On Wednesday’s edition of The California Report, correspondent Tom Banse takes the pulse of a vital organ in California’s climate strategy; the regional carbon trading market. The upshot: Reports of its well-being may be greatly exaggerated.
Are they with us? It’s hard to tell looking at some of California’s supposed partners in the Western Climate Initiative.
WCI includes six states besides California and four Canadian provinces. Last year the group agreed on a regional “cap-and-trade” plan to reduce greenhouse gas emissions (and not coincidentally to show the federal government how it’s done). Governors and environmental agencies in the participating states continue to voice support for moving ahead with a regional initiative. The rub is that the executive branch cannot just snap its fingers and will the plan into being. A major policy change like this requires state legislatures to adopt the cap-and-trade rules. And some of those lawmakers definitely have other ideas.
Utah offers the most dramatic example. Before adjourning for the year, the state House of Representatives voted 52-19 in favor of a non-binding resolution directed at Utah Governor Jon Huntsman:
- “…WHEREAS, experts, including the Congressional Budget Office, warn against cap and trade policies, especially regional programs like the seven-member WCI;WHEREAS, experts also point out that the costs of such programming will be borne by consumers, placing a disproportionately high burden on poorer households; andWHEREAS, no state or nation has enhanced economic opportunities for its citizens or increased real GDP through cap and trade or other carbon reduction policies:NOW, THEREFORE, BE IT RESOLVED that the House of Representatives urges the Governor to withdraw Utah from the Western Climate Initiative.”
Huntsman, a Republican, is apparently ignoring the legislative shot across his bow.
Skepticism is also alive and well in the Arizona Legislature, where this preemptive strike skips the whereases and gets right to the job of handcuffing the executive branch.
- “The [Arizona Department of Environmental Quality] shall not participate in the Western climate initiative that is organized and operated by an affiliation of state governors and one or more provinces of Canada.”
The succinct bill has passed out of state House committee and awaits a floor vote.
Meanwhile in New Mexico, the legislature is done for the year. Legislation to authorize a greenhouse gas emissions cap was not even broached. Montana’s legislature is still in session, but all lawmakers in Helena have the stomach to tackle is preparatory measures. They would set up the regulatory framework for underground carbon storage (aka, sequestration) and require large companies to track and report their carbon emissions.

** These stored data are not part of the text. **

(** The other half fails for every key that is fetched and not yet
    recorded: the dry run writes its ledger row. *)
Lemma dry_run_records_fetched_key env src_mailbox dst_mailbox archive_mailbox
    fetch_data uid raw st :
  truthy (already_transferred_by_src (db st) src_mailbox uid) = false ->
  fetch_get fetch_data uid = Some raw ->
  process_uid env src_mailbox dst_mailbox archive_mailbox true fetch_data uid st =
    (Ok tt,
     {| db := record_transfer (db st) src_mailbox uid dst_mailbox None
                (message_id_header env (RFC822 raw));
        log := log st |}).
Proof.
  intros Hseen Hget. unfold process_uid, bind, read_db, transfer_message.
  rewrite Hseen, Hget. reflexivity.
Qed.

(** C1 fails on the code.  A dry run over a mailbox holding key 1 makes no
    append and no move, and yet ends with a committed ledger row for
    ("INBOX", "1"): [record_transfer] stands after the [if not dry_run]
    block, not inside it. *)
Theorem dry_run_writes_ledger :
  let env := scripted calm ["INBOX"] [1] in
  let (r, st') := migrate_mailbox env "INBOX" "INBOX" 50 2 true fresh in
  r = Ok tt /\
  count (attempted is_transfer) (log st') = 0%nat /\
  committed (db st') =
    [{| col_id := 1; col_src_mailbox := "INBOX"; col_src_uid := "1";
        col_dst_mailbox := Some "INBOX"; col_dst_uid := None;
        col_message_id := None |}] /\
  already_transferred_by_src (db st') "INBOX" 1 = Some [1] /\
  db st' <> db fresh.
Proof.
  vm_compute. repeat split. discriminate.
Qed.

(** ** Append exhaustion *)

(** C3 fails on the code.  When all three appends of key 5 abort, the loop
    ends without raising; the move to the archive is made all the same and,
    as it succeeds, key 5 is recorded in the ledger although no append
    succeeded. *)
Theorem exhausted_append_still_moves_and_records :
  let env := scripted append_aborts ["INBOX"] [5] in
  let (r, st') := migrate_mailbox env "INBOX" "INBOX" 50 2 false fresh in
  r = Ok tt /\
  count (aborted is_append) (log st') = 3%nat /\
  count (succeeded is_append) (log st') = 0%nat /\
  In (Done (Move 5 "Migrated/INBOX")) (log st') /\
  already_transferred_by_src (db st') "INBOX" 5 = Some [1].
Proof.
  vm_compute. repeat split. right. right. right. left. reflexivity.
Qed.

(** ** Counting lemmas *)

Lemma count_app f (a b : list event) : count f (a ++ b) = (count f a + count f b)%nat.
Proof. unfold count. now rewrite filter_app, length_app. Qed.

Lemma count_attempted_avoided p (l : list event) :
  Forall (fun ev => p (call_of ev) = false) l -> count (attempted p) l = 0%nat.
Proof.
  unfold count, attempted. induction 1 as [|ev l Hev _ IH]; simpl; [reflexivity|].
  now rewrite Hev.
Qed.
(** The membership test as the handlers run it: without a row the answer
    is 403; with one the handler goes on. *)
Ltac test_membership cid :=
  change (filter
            (fun cm =>
               eqP (ClassMembers.class_id cm) cid
               && eqP (ClassMembers.user_id cm) (Some (Token.id u)))
            (rows (classMembers st)))
    with (fst (memberOf cid (Some (Token.id u)) st));
  destruct (fst (memberOf cid (Some (Token.id u)) st))
    as [|cm members] eqn:Hmember;
  [left; split; [intros Hen; apply memberOf_enrolled in Hen; congruence
                | split; reflexivity]
  | right;
    assert (Hen : enrolledIn st (Token.id u) cid)
      by (apply memberOf_enrolled; rewrite Hmember; discriminate)].

Lemma postProjects_coordinator class_id titre description date_debut date_fin :
  let x :=
    reach e st token u
      (PostProjects class_id titre description date_debut date_fin) in
  (~ enrolledIn st (Token.id u) class_id /\ answers x 403 st)
  \/ (enrolledIn st (Token.id u) class_id
      /\ statusOf (outcome x) = Some 201).
Proof.
  intros x; subst x. enter_handler. unfold postProjects, memberOf.
  as_coordinator. run_handler. rewrite up. run_handler.
  rewrite andb_false_r. run_handler.
  test_membership class_id.
  split; [exact Hen | reflexivity].
Qed.

Lemma postGroups_coordinator projet_id nom_groupe description :
  let x := reach e st token u (PostGroups projet_id nom_groupe description) in
  (projectInfoOf projet_id st = [] /\ answers x 404 st)
  \/ (exists p c rest,
         projectInfoOf projet_id st = (p, c) :: rest
         /\ ((~ enrolledIn st (Token.id u) (Projets.class_id p)
              /\ answers x 403 st)
             \/ (enrolledIn st (Token.id u) (Projets.class_id p)
                 /\ statusOf (outcome x) = Some 201))).
Proof.
  intros x; subst x. enter_handler. unfold postGroups, memberOf.
  as_coordinator. run_handler. rewrite up. run_handler.
  destruct (projectInfoOf projet_id st) as [|[p c] rest].
  - left. split; [reflexivity | split; reflexivity].
  - right. exists p, c, rest. split; [reflexivity|].
    rewrite andb_false_r. run_handler.
    test_membership (Projets.class_id p).
    split; [exact Hen | reflexivity].
Qed.
(** * geotolkparser: a shallow embedding of [geotolktools/parser.py]

    The parser decodes three text formats (sound files [.snd],
    interpretation files [.tlk], auxiliary files [.prv]).  Every function
    of [parser.py] that the properties below talk about is transcribed
    here, keeping its name; Python exceptions are results of type [res],
    dictionaries are [gmap]s, and the tables of [mappings.py] (which the
    parser imports with [from .mappings import *]) are parameters. *)

From Stdlib Require Import ZArith QArith.QArith_base Ascii String List Lia Bool.
From Stdlib Require Import Numbers.DecimalString.
From stdpp Require Import base option list gmap strings.

Local Open Scope string_scope.
Local Open Scope list_scope.
Local Open Scope Z_scope.

(** ** Exceptions *)

(** The exception classes that the code raises or catches.  All of them
    derive from [Exception]; none derives from another one of the list. *)
Inductive exn : Set :=
| IndexError
| ValueError
| KeyError
| TypeError
| UnboundLocalError.

#[global] Instance exn_eq_dec : EqDecision exn.
Proof. solve_decision. Defined.

Inductive res (A : Type) : Type :=
| Ok (a : A)
| Raise (e : exn).
Arguments Ok {A} a.
Arguments Raise {A} e.
(** * Verification of the dockerd command orchestrator

    A shallow embedding of [daemon/command/daemon.go] (the [daemonCLI]
    life cycle: listener resolution, start-up, hot reload, stop and
    shutdown, with the set-up of the process environment, of the logs
    and of containerd) and of [daemon/container.go] ([newContainer],
    [getEntrypointAndArgs], the look-up of containers and the validation
    of their settings), with the properties of the specification stated
    and settled against that embedding.

    Conventions of the embedding:
    - a Go [error] is [option goerr], [None] being [nil];
    - a Go slice of strings is a [list string]; indexing out of range is
      a run-time panic, made explicit in the result type;
    - calls into collaborators that are not part of the embedded files
      (the daemon core, the cluster, the listeners package, the Go
      standard library's network functions) are taken from an explicit
      environment, and every observable effect of the embedded code is
      recorded as an event of a trace. *)

From Stdlib Require Import ZArith Lia Bool Ascii.
From stdpp Require Import base option list strings gmap sorting.

Local Open Scope string_scope.
Local Open Scope list_scope.

(** ** Go values shared by the whole development *)

Module Go.

(** Run-time outcome of a Go call that may return an error or panic. *)
Inductive outcome (E A : Type) : Type :=
| Ok (a : A)
| Fail (e : E)
| Panic.
Arguments Ok {E A} a.
Arguments Fail {E A} e.
Arguments Panic {E A}.

(** Error values.  [ErrServerClosed], [DeadlineExceeded] and [Canceled]
    are the sentinels of net/http and context; [ErrNew] is
    [errors.New]/[fmt.Errorf] without a wrapped cause; [ErrWrap] is
    [errors.Wrap] (and [fmt.Errorf] with [%w]) around a non-nil cause;
    [ErrExt] is an error produced by a collaborator. *)
Inductive goerr : Type :=
| ErrServerClosed
| DeadlineExceeded
| Canceled
| ErrNew (msg : string)
| ErrExt (msg : string)
| ErrWrap (cause : goerr) (msg : string).

Definition error : Type := option goerr.

Global Instance goerr_eq_dec : EqDecision goerr.
Proof. solve_decision. Defined.

(** [errors.Wrap(err, msg)]: nil when [err] is nil. *)
Definition Wrap (err : error) (msg : string) : error :=
  match err with
  | None => None
  | Some e => Some (ErrWrap e msg)
  end.

(** [errors.Is(err, target)] for the sentinel targets used here: the
    chain of wrapped causes is searched for [target]. *)
Fixpoint chain_has (target e : goerr) : bool :=
  if decide (e = target) then true
  else match e with
       | ErrWrap c _ => chain_has target c
       | _ => false
       end.

Definition Is (err : error) (target : goerr) : bool :=
  match err with
  | None => false
  | Some e => chain_has target e
  end.

(** The innermost cause of an error. *)
Fixpoint root_cause (e : goerr) : goerr :=
  match e with
  | ErrWrap c _ => root_cause c
  | _ => e
  end.

End Go.
Import Go.

(** ** daemon/container.go: [getEntrypointAndArgs] and [newContainer] *)

Module Container.

(** The fields of [containertypes.Config] read or written by
    [newContainer]. *)
Record Config : Type := mkConfig {
  Hostname : string;
  Entrypoint : list string;
  Cmd : list string
}.

(** The fields of [containertypes.HostConfig] read by [newContainer]:
    [NetworkMode.IsHost()]. *)
Record HostConfig : Type := mkHostConfig {
  NetworkModeIsHost : bool
}.

(** [container.Container] as [newContainer] fills it in. *)
Record Container : Type := mkContainer {
  ID : string;
  Root : string;
  Created : Z;
  Managed : bool;
  Path : string;
  Args : list string;
  CConfig : Config;
  ImageID : string;
  Name : string;
  Driver : string;
  ImagePlatform : string;
  OS : string
}.

(** [s[0]] and [s[1:]] on a slice: both panic on the empty slice. *)
Definition index0 (s : list string) : option string :=
  match s with
  | [] => None
  | x :: _ => Some x
  end.

Definition slice_from1 (s : list string) : option (list string) :=
  match s with
  | [] => None
  | _ :: l => Some l
  end.

(** [[
    func getEntrypointAndArgs(configEntrypoint, configCmd []string) (string, []string) {
        if len(configEntrypoint) == 0 {
            return configCmd[0], configCmd[1:]
        }
        return configEntrypoint[0], append(configEntrypoint[1:], configCmd...)
    }
    ]]
    [None] is the index-out-of-range panic. *)
Definition getEntrypointAndArgs (configEntrypoint configCmd : list string)
  : option (string * list string) :=
  if Nat.eqb (length configEntrypoint) 0 then
    x ← index0 configCmd;
    r ← slice_from1 configCmd;
    Some (x, r)
  else
    x ← index0 configEntrypoint;
    r ← slice_from1 configEntrypoint;
    Some (x, r ++ configCmd).

(** [id[:12]]: panics when the string is shorter than 12 bytes. *)
Definition prefix12 (id : string) : option string :=
  if Nat.ltb (String.length id) 12 then None
  else Some (String.substring 0 12 id).

(** [filepath.Join(repository, id)] for two non-empty clean parts. *)
Definition path_join (a b : string) : string := a ++ "/" ++ b.

Section NewContainer.
(** Collaborators of [newContainer]. *)
Variable generateIDAndName : string -> (string * string) * error.
Variable osHostname : string * error.
Variable repository : string.
Variable storageDriver : string.
Variable now : Z.

(** [errdefs.System(err)] keeps the error and tags its class. *)
Definition errdefsSystem (e : goerr) : goerr := ErrWrap e "system".

Definition newContainer (name platform platformOS : string)
    (config : Config) (hostConfig : HostConfig) (imgID : string)
    (managed : bool) : outcome goerr (Container * error) :=
  let '((id, name'), err) := generateIDAndName name in
  match err with
  | Some e => Fail e
  | None =>
      let hostname : outcome goerr string :=
        if decide (Hostname config = "") then
          if NetworkModeIsHost hostConfig then
            match osHostname with
            | (_, Some e) => Fail (errdefsSystem e)
            | (h, None) => Ok h
            end
          else
            match prefix12 id with
            | None => Panic
            | Some h => Ok h
            end
        else Ok (Hostname config) in
      match hostname with
      | Panic => Panic
      | Fail e => Fail e
      | Ok h =>
          let config' := mkConfig h (Entrypoint config) (Cmd config) in
          match getEntrypointAndArgs (Entrypoint config') (Cmd config') with
          | None => Panic
          | Some (entrypoint, args) =>
              Ok ({| ID := id;
                     Root := path_join repository id;
                     Created := now;
                     Managed := managed;
                     Path := entrypoint;
                     Args := args;
                     CConfig := config';
                     ImageID := imgID;
                     Name := name';
                     Driver := storageDriver;
                     ImagePlatform := platform;
                     OS := platformOS |}, err)
          end
      end
  end.
End NewContainer.

End Container.

(** ** daemon/command/daemon.go: configuration and listener resolution *)

Module Command.

(** Flag names ([FlagTLS], [FlagTLSVerify] of the options file). *)
Definition FlagTLS : string := "tls".
Definition FlagTLSVerify : string := "tlsverify".

(** [time.Second], in nanoseconds ([time.Duration] is an int64 count
    of nanoseconds). *)
Definition Second : Z := 1000000000.

Record TLSOptions : Type := mkTLSOptions {
  CAFile : string;
  CertFile : string;
  KeyFile : string
}.

(** The fields of [config.Config] the embedded functions touch.
    [TLS] and [TLSVerify] are [*bool]; [ValuesSet] holds the keys for
    which [IsValueSet] answers true; [CDISpecDirs] distinguishes the
    nil slice. *)
Record Config : Type := mkConfig {
  Hosts : list string;
  TLS : option bool;
  TLSVerify : option bool;
  TLSOpts : TLSOptions;
  Debug : bool;
  LogLevel : string;
  LogFormat : string;
  MinAPIVersion : string;
  Labels : list string;
  ValuesSet : gset string;
  CDISpecDirs : option (list string);
  Features : gmap string bool;
  SocketGroup : string;
  AuthorizationPlugins : list string;
  Pidfile : string;
  Root : string;
  ExecRoot : string;
  Rootless : bool;
  Experimental : bool;
  MetricsAddress : string
}.

Definition IsValueSet (conf : Config) (name : string) : bool :=
  bool_decide (name ∈ ValuesSet conf).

The governors of Oregon and Washington State served up the full climate enchilada to their legislatures this January only to see it picked apart.
That leaves California as the sole state in the Western Climate Initiative that has so far adopted cap-and-trade as the law of the land. California’s partners have consistently told us that a national program is the preferable way to regulate greenhouse gases. Now the “preferable” way is starting to look like the only way.